WHAT TO DO: The answer must be a single number, namely how many lines in the entries below contain the string "slept".

Stored data:
..............................
Definition adjust_url_for_pagination (base_url : url) (page_number : nat)
  : url :=
  let query_params := parse_qs (query base_url) in
  let query_params := assign query_params "page" [str_of_nat page_number] in
  {| scheme := scheme base_url; netloc := netloc base_url;
     path := path base_url; params := params base_url;
     query := urlencode query_params; fragment := fragment base_url |}.

(** The values of a name in a parsed query. *)
Fixpoint values (d : list (string * list string)) (k : string)
  : option (list string) :=
  match d with
  | [] => None
  | (k', vs) :: d' => if String.eqb k' k then Some vs else values d' k
  end.

(** A parsed query as [parse_qs] builds them: no name twice, and under
    each name at least one value, none of them blank. *)
Definition well_formed (d : list (string * list string)) : Prop :=
  NoDup (map fst d) /\
  Forall (fun kv => snd kv <> [] /\ Forall (fun v => v <> "") (snd kv)) d.

(** The base URL of the script,
    [https://www.propertyfinder.ae/en/search?c=4&fu=0&rp=y&ob=mr]. *)
Definition base_url : url :=
  {| scheme := "https"; netloc := "www.propertyfinder.ae";
     path := "/en/search"; params := "";
     query := [("c", "4"); ("fu", "0"); ("rp", "y"); ("ob", "mr")];
     fragment := "" |}.

End Url.

(* ===================================================================== *)
(** * Bayut: the entry point *)
(* ===================================================================== *)

Module Entry.
Import Py Pandas Plan Bayut.

(** [t.strftime('%Y-%m-%d')] *)
Definition strftime_date (t : datetime) : string :=
  pad4 (year t) ++ "-" ++ pad2 (month t) ++ "-" ++ pad2 (day t).

Definition output_folder : string := "output/Bayut".

(** The name [main] gives the consolidated file. *)
Definition consolidated (t : datetime) : string :=
  path_join output_folder
    ("Bayut-all_listings-rent_" ++ strftime_date t ++ ".csv").

Section Main.

Variable post : nat -> payload -> string + json.
Variable now : nat -> datetime.
Variable writable : string -> bool.
Variable py_str : json -> string.

(** Can the directory be created, or is it there already? *)
Variable creatable : string -> bool.

(** [os.makedirs(path, exist_ok=True)]: an [OSError] when the directory
    can neither be found nor made. *)
Definition makedirs (path : string) : M unit :=
  fun s => if creatable path then (inr tt, s) else (inl (IOError path), s).

(** [MagnoliaScraper.__init__]: the attributes, the headers and the logger
    it sets up do not fail; creating the output directory can, and it is
    done outside any [try]. *)
Definition __init__ : M unit := makedirs "output/Bayut".

(** [main]: the scraper object is built, every band is scraped with a cap
    of 1000 pages of 50 hits, then the output folder is consolidated into
    a file named after the day. *)
Definition main : M unit :=
  __init__ >>>
  price_range_scrape post now writable py_str "purpose:for-rent" 1000 50 >>>
  scraping_date <-- read_clock now ;;;
  combine_csv_files writable output_folder (consolidated scraping_date).

End Main.

End Entry.

(* ===================================================================== *)
(** * Measures and views used in the statements *)
(* ===================================================================== *)

Module Views.
Import Py Pandas Plan Bayut.

(** Seconds slept in all. *)
Definition total (secs : list Z) : Z := fold_right Z.add 0 secs.

(** The leading pages that have listings. *)
Fixpoint leading (pages : list (list json)) : list (list json) :=
  match pages with
  | (x :: l) :: pages' => (x :: l) :: leading pages'
  | _ => []
  end.

(** The raw columns the block indexes, in the order it first reads
    them. *)
Definition read_order : list string :=
  [ "geography"; "location"; "category"; "agency"; "extraFields";
    "createdAt"; "updatedAt"; "externalID" ].

(** The first of them that no listing of the batch carries. *)
Definition first_missing (records : list dict) : option string :=
  find (fun k => negb (has_column records k)) read_order.

(** Is the city of the listing Dubai? *)
Definition in_dubai (d : dict) : bool :=
  eq_str "Dubai" (snd (Row.location_at 1 d)).

(** What holds of the variables of [scrape_properties] whenever a pass
    of its loop starts. *)
Definition in_step (s : PropertyFinder.state) : Prop :=
  PropertyFinder.total_properties s
  = List.length (PropertyFinder.all_listings s) /\
  List.length (PropertyFinder.slept s)
  = List.length (PropertyFinder.requested s) /\
  Forall (fun d => d = 1 \/ d = 2) (PropertyFinder.slept s) /\
  (PropertyFinder.retry_count s <= 2)%nat /\
  (1 <= PropertyFinder.page_number s)%nat /\
  exists older,
    PropertyFinder.requested s
    = (older ++ repeat (PropertyFinder.page_number s)
                  (PropertyFinder.retry_count s))%list.

(** Has the flattened record a [property.id] that is not null? *)
Definition has_id (d : dict) : bool :=
  notnull (entry "property.id" d).

End Views.

(* ===================================================================== *)
(** * Sample data *)
(* ===================================================================== *)

(** Concrete listings, sources and clocks on which the statements below
    are exercised. *)
Module Samples.
Import Py Pandas Bayut.

(** [str(x)] on strings and integers; other values do not occur as
    identifiers in the samples. *)
Definition sample_str (v : json) : string :=
  match v with
  | JStr s => s
  | JInt z => str_of_Z z
  | _ => ""
  end.

Definition node (level : Z) (id name : string) : json :=
  JDict [("level", JInt level); ("externalID", JStr id); ("name", JStr name)].

(** A listing in Dubai Marina with every field the block reads. *)
Definition marina : dict :=
  [ ("objectID", JInt 8801); ("externalID", JStr "7700123");
    ("referenceNumber", JStr "R-1"); ("permitNumber", JStr "P-1");
    ("title", JStr "2BR in Marina"); ("purpose", JStr "for-rent");
    ("price", JInt 120000); ("rentFrequency", JStr "yearly");
    ("rooms", JInt 2); ("baths", JInt 2);
    ("area", JFloat 3585 (-5)); ("plotArea", JNull);
    ("furnishingStatus", JStr "furnished"); ("amenities", JList []);
    ("contactName", JStr "Sam"); ("phoneNumber", JDict []);
    ("completionStatus", JStr "completed");
    ("geography", JDict [("lat", JFloat 3210 (-7)); ("lng", JFloat 7058 (-7))]);
    ("location",
     JList [node 0 "5001" "UAE"; node 1 "5002" "Dubai";
            node 2 "5003" "Dubai Marina"]);
    ("category", JList [node 0 "1" "Residential"; node 1 "4" "Apartments"]);
    ("agency", JDict [("name", JStr "Harbour Homes")]);
    ("extraFields", JDict [("dldBuildingNK", JInt 42)]);
    ("createdAt", JInt 1700000000); ("updatedAt", JInt 1700003600) ].

(** A listing in Dubai that carries a location and a price and nothing
    else: no identifier, no geography, no category, no agency. *)
Definition anonymous : dict :=
  [ ("price", JInt 90000);
    ("location", JList [node 1 "5002" "Dubai"]) ].

(** A listing outside Dubai, as bare as [anonymous]. *)
Definition abroad : dict :=
  [ ("price", JInt 45000);
    ("location", JList [node 1 "6020" "Abu Dhabi"; node 2 "6021" "Al Reem Island"]) ].

(** [marina] without its [agency] entry. *)
Definition no_agency : dict :=
  List.filter (fun kv => negb (String.eqb (fst kv) "agency")) marina.

Definition body (hits : list json) : json := JDict [("hits", JList hits)].

(** A source (stateless) that serves the given pages and nothing after
    them. *)
Definition paged (pages : list (list json)) (n : nat) (p : payload)
  : string + json :=
  inr (body (nth (page p) pages [])).

(** A source whose first page cannot be reached, while the second is
    there. *)
Definition first_page_down (n : nat) (p : payload) : string + json :=
  match page p with
  | O => inl "503 Server Error"
  | 1%nat => inr (body [JDict marina])
  | _ => inr (body [])
  end.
..............................
SOLUTION: 3